The doctor himself came down a minute later, in coat and hat. I said goodbye to his landlady and we set out.
‘The young fellow I have just seen leaving the house,' I said as we crossed Fisher Gate and started down Chapel Lane, which cuts through to Friar Gate. ‘What's his name?'
‘That's George.'
‘I've seen him at Patten House, with the portrait painter Winstanley.'
‘He's Winstanley's assistant, or apprentice. And according to himself with more talent below the joint of his thumb than Winstanley in his entire body. They've been staying at the Bull whilst painting his lordship.'
‘Was George here to paint you, too?'
Luke laughed.
‘No. I am not yet ready to be made immortal. George takes a strong interest in the anatomy of the body. He came to
borrow some instruments, because he wants to dissect a fox, so he says. Dr Dapperwick with whom he has taken instruction is so long retired and so poor that he has none of the latest engines and contrivances.'
‘Dapperwick!'
In my excitement I jumped ahead of Luke and turned to stop him in his tracks.
‘I saw the doctor last week at his house, just after your departure for York. It was part of the inquiry into the missing body. He obviously couldn't help. But he mentioned he had a young assistant, whom mysteriously he would not name.'
Fidelis nodded.
‘That's George. Dapperwick employs him chiefly as a draughtsman, but he has helped him in dissection too. Dapperwick has palsy and his fingers are all but paralysed.'
‘I have seen them. But why would a boy artist, of all people, want to learn anatomy?'
We resumed out walk.
‘George holds,' said Luke, ‘that in order to draw the outside of the body perfectly one must first become intimate with its inside.'
‘And he says he has a fox to dissect, does he? Suppose his fox is really a lady. Suppose it was your friend George that stole that corpse from Garlick Hall – which is still not found, by the way.'
‘George would not do such a thing by himself. He has no connection with the Hall and is not yet sixteen.'
‘Young as that, is he? I would say seventeen or eighteen, by his looks.'
‘He appears old for his years, but still wouldn't commit such a crime, I am certain. He's called to be a painter, not a transported criminal.'
‘If you say so, Luke. You know the boy.'
‘Can we think of who else might have purloined the body?'
‘There are the building workers at Garlick Hall,' I said, ‘Let me tell you what happened there yesterday.'
By the time we turned out of Chapel Lane and reached the end of Friar Gate I had told him about the previous day's stand-off between workmen and soldiers.
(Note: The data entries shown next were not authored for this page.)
Lemma above_fle x y j : wf x = true → wf y = true → above j x → fle x y → above j y.
Proof.
  intros Wx Wy Hx Hle. destruct x as [|[]| |[] mx ex], y as [|[]| |[] my ey]; try done.
  cbn [above] in *.
  pose proof (fle_value _ _ _ _ Wx Wy Hle) as Hv.
  apply wf_bounds in Wx as (? & _). apply wf_bounds in Wy as (? & _).
  destruct (digits_bounds (Z.pos mx) ltac:(lia)) as (Ha1 & Ha2 & Ha3).
  destruct (digits_bounds (Z.pos my) ltac:(lia)) as (Hb1 & Hb2 & Hb3).
  assert (Zdigits2 (Z.pos mx) - 1 + (ex + 1074) < Zdigits2 (Z.pos my) + (ey + 1074)); [|lia].
  apply (Z.pow_lt_mono_r_iff 2); [lia..|]. rewrite !(Z.pow_add_r 2 (Zdigits2 _ - 1)), !(Z.pow_add_r 2 (Zdigits2 _)) by lia.
  eapply Z.le_lt_trans; [apply Z.mul_le_mono_nonneg_r; [apply Z.pow_nonneg; lia|exact Ha2]|].
  eapply Z.le_lt_trans; [exact Hv|].
  apply Z.mul_lt_mono_pos_r; [apply Z.pow_pos_nonneg; lia|exact Hb3].
Qed.
(* ===== verification/Configuration.v ===== *)
(** * Configuration

    [config.rs]: the configuration structs with their defaults, and the
    checks [Config::load] makes before the daemon starts. The file system
    ([fs::metadata], [fs::read_to_string]) and the TOML parser are parameters;
    a float in an error message is printed by the parameter [display_f64]. *)

From S2P Require Import Prelude Bytes F64 Rounding Protocol.

Inductive Mode := Server | Client.
Global Instance Mode_eq_dec : EqDecision Mode.
Proof. solve_decision. Defined.

Record TunnelConfig := mkTunnelConfig {
  tunnel_name : string;
  address : string;
  address6 : option string;
  mtu : option Z;
  clamp_mss : bool;
  tx_queue_len : Z;
}.

Inductive FecParityPlacement := Scheduler | Dominant | Diverse.
Global Instance FecParityPlacement_eq_dec : EqDecision FecParityPlacement.
Proof. solve_decision. Defined.

Record SchedulerConfig := mkSchedulerConfig {
  down_threshold : Z;
  up_threshold : Z;
  reorder_window_ms : Z;
  ewma_alpha : f64;
  redundant_mode : bool;
  fec_enabled : bool;
  fec_group_size : Z;
  fec_parity : Z;
  fec_parity_placement : FecParityPlacement;
  primary_link_mode : bool;
  follow_peer_primary : bool;
  auto_tune_reorder_window : bool;
  reorder_window_min_ms : Z;
  reorder_window_max_ms : Z;
  auto_tune_probe_interval : bool;
  probe_interval_max_ms : Z;
  auto_tune_ewma_alpha : bool;
  ewma_alpha_min : f64;
  ewma_alpha_max : f64;
  active_bandwidth_probing : bool;
  active_bandwidth_probe_interval_secs : Z;
  active_bandwidth_probe_duration_secs : Z;
  active_bandwidth_reramp_interval_secs : Z;
}.

(** [impl Default for SchedulerConfig], with the [default_*] functions it
    calls written in place. *)
Definition SchedulerConfig_default : SchedulerConfig := {|
  down_threshold := 5;
  up_threshold := 3;
  reorder_window_ms := 50;
  ewma_alpha := f64.lit 2 10;
  redundant_mode := false;
  fec_enabled := false;
  fec_group_size := 8;
  fec_parity := 1;
  fec_parity_placement := Scheduler;
  primary_link_mode := false;
  follow_peer_primary := false;
  auto_tune_reorder_window := false;
  reorder_window_min_ms := 10;
  reorder_window_max_ms := 500;
  auto_tune_probe_interval := false;
  probe_interval_max_ms := 2000;
  auto_tune_ewma_alpha := false;
  ewma_alpha_min := f64.lit 5 100;
  ewma_alpha_max := f64.lit 5 10;
  active_bandwidth_probing := false;
  active_bandwidth_probe_interval_secs := 300;
  active_bandwidth_probe_duration_secs := 2;
  active_bandwidth_reramp_interval_secs := 1800;
|}.

Inductive TxSendMode := Sendto | Sendmmsg | SendmmsgGso.

Record LinkConfig := mkLinkConfig {
  link_name : string;
  bind_interface : string;
  local_addr : option string;
  dual_stack : bool;
  remote_addr : option string;
  local_port : Z;
  weight : f64;
  bandwidth_cap_mbps : option f64;
  probe_interval_ms : Z;
  tx_send_mode : TxSendMode;
  private_key_file : string;
  peer_public_key : string;
}.

Record LoggingConfig := mkLoggingConfig { log_level : string }.
Definition LoggingConfig_default : LoggingConfig := mkLoggingConfig "info".

Record ControlConfig := mkControlConfig {
  control_enabled : bool;
  control_socket_path : option string;
  group_access : bool;
}.
Definition ControlConfig_default : ControlConfig := mkControlConfig true None false.

Record CommandConfig := mkCommandConfig {
  command_enabled : bool;
  command_socket_path : option string;
}.
Definition CommandConfig_default : CommandConfig := mkCommandConfig false None.

Record DiagnosticsConfig := mkDiagnosticsConfig {
  auto_dump_enabled : bool;
  auto_submit_enabled : bool;
  crash_report_enabled : bool;
  degraded_open_pct : f64;
  degraded_open_misses : Z;
  degraded_close_pct : f64;
  cooldown_secs : Z;
  window_secs : Z;
  min_probes : Z;
  clear_secs : Z;
  outage_secs : Z;
  warmup_secs : Z;
  degraded_ticket_gap_secs : Z;
  flap_downs : Z;
  max_dump_files : Z;
  dump_dir : option string;
}.

Definition DiagnosticsConfig_default : DiagnosticsConfig := {|
  auto_dump_enabled := false;
  auto_submit_enabled := false;
  crash_report_enabled := false;
  degraded_open_pct := f64.of_Z 12;
  degraded_open_misses := 8;
  degraded_close_pct := f64.of_Z 5;
  cooldown_secs := 300;
  window_secs := 300;
  min_probes := 100;
  clear_secs := 300;
  outage_secs := 60;
  warmup_secs := 120;
  degraded_ticket_gap_secs := 21600;
  flap_downs := 3;
  max_dump_files := 50;
  dump_dir := None;
|}.

Record Config := mkConfig {
  mode : Mode;
  tunnel : TunnelConfig;
  scheduler : SchedulerConfig;
  links : list LinkConfig;
  logging : LoggingConfig;
  control : ControlConfig;
  command : CommandConfig;
  diagnostics : DiagnosticsConfig;
}.

(** Framing constants of [protocol.rs] and [wireguard.rs] the advisory MTU
    check adds up: [HEADER_LEN], [WG_OVERHEAD_BYTES], [FAKE_IPV4_HEADER_LEN]
    and the outer IPv4 and UDP headers. *)
Definition WG_OVERHEAD_BYTES : Z := 32.
Definition FAKE_IPV4_HEADER_LEN : Z := 20.
Definition outer_overhead : Z :=
  Z.of_nat HEADER_LEN + WG_OVERHEAD_BYTES + FAKE_IPV4_HEADER_LEN + 28.

Definition TYPICAL_PHYSICAL_MTU : Z := 1500.

Section load.

(** [fs::metadata(path)?.permissions().mode()], [fs::read_to_string],
    [toml::from_str] and [f64]'s [Display]. An error of the first is an
    [io::Error], of the other two a message. *)
Context (file_mode : string → IoError + Z).
Context (read_to_string : string → string + string).
Context (toml_from_str : string → string + Config).
Context (display_f64 : f64 → string).

Definition check_permissions (path : string) : outcome unit :=
  match file_mode path with
  | inl e => Err (Io e)
  | inr m =>
      let m := Z.land m 0x1ff in
      guard_err (negb (Z.land m 0x3f =? 0)) (InsecurePermissions path m)
  end.

Definition config_err (msg : string) : MlvpnError := Prelude.Config msg.

Definition dquote : string := String (Ascii.ascii_of_nat 34) EmptyString.

(** The body of the first loop of [validate], for one link, given the names
    seen before it. *)
Definition validate_link (cfg : Config) (seen_names : gset string)
    (link : LinkConfig) : outcome unit :=
  guard_err (bool_decide (link_name link ∈ seen_names))
    (config_err ("duplicate link name '" +:+ link_name link +:+ "'"));;
  guard_err (bool_decide (mode cfg = Client) && bool_decide (remote_addr link = None))
    (config_err ("link '" +:+ link_name link
                 +:+ "' has no remote_addr; required in client mode"));;
  (if dual_stack link then
     guard_err (bool_decide (mode cfg ≠ Server) || bool_decide (remote_addr link ≠ None))
       (config_err ("link '" +:+ link_name link
          +:+ "': dual_stack is for server-side links without remote_addr"));;
     guard_err (match local_addr link with
                | Some a => bool_decide (a ≠ "::")
                | None => false end)
       (config_err ("link '" +:+ link_name link
          +:+ "': dual_stack binds [::]; leave local_addr unset (or "
          +:+ dquote +:+ "::" +:+ dquote +:+ ")"))
   else Ok tt);;
  guard_err (weight link <=? f64.zero)%f64
    (config_err ("link '" +:+ link_name link +:+ "' weight must be > 0"));;
  guard_err (probe_interval_max_ms (scheduler cfg) <? probe_interval_ms link)
    (config_err ("link '" +:+ link_name link +:+ "' probe_interval_ms ("
       +:+ pretty (probe_interval_ms link)
       +:+ ") must be <= scheduler.probe_interval_max_ms ("
       +:+ pretty (probe_interval_max_ms (scheduler cfg)) +:+ ")")).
‘It's suspicious,' Fidelis agreed as we rested a moment at Friar Gate Bar.
‘Yes, but I'm damned if I know where it gets us to.'
‘It helps, Titus. Consider this: the men professed to be concerned about damage to the temple, in case Woodley would not pay them. But this would not concern them if they knew he was dead. It's a beautifully balanced proposition. If the men killed Woodley, the corpse is not hidden in the temple; and if it is in the temple, they must not have killed Woodley.'
‘But I say again, where does that lead us?'
Fidelis gestured to the ancient stone remains of the Friary on the other side of the Bar.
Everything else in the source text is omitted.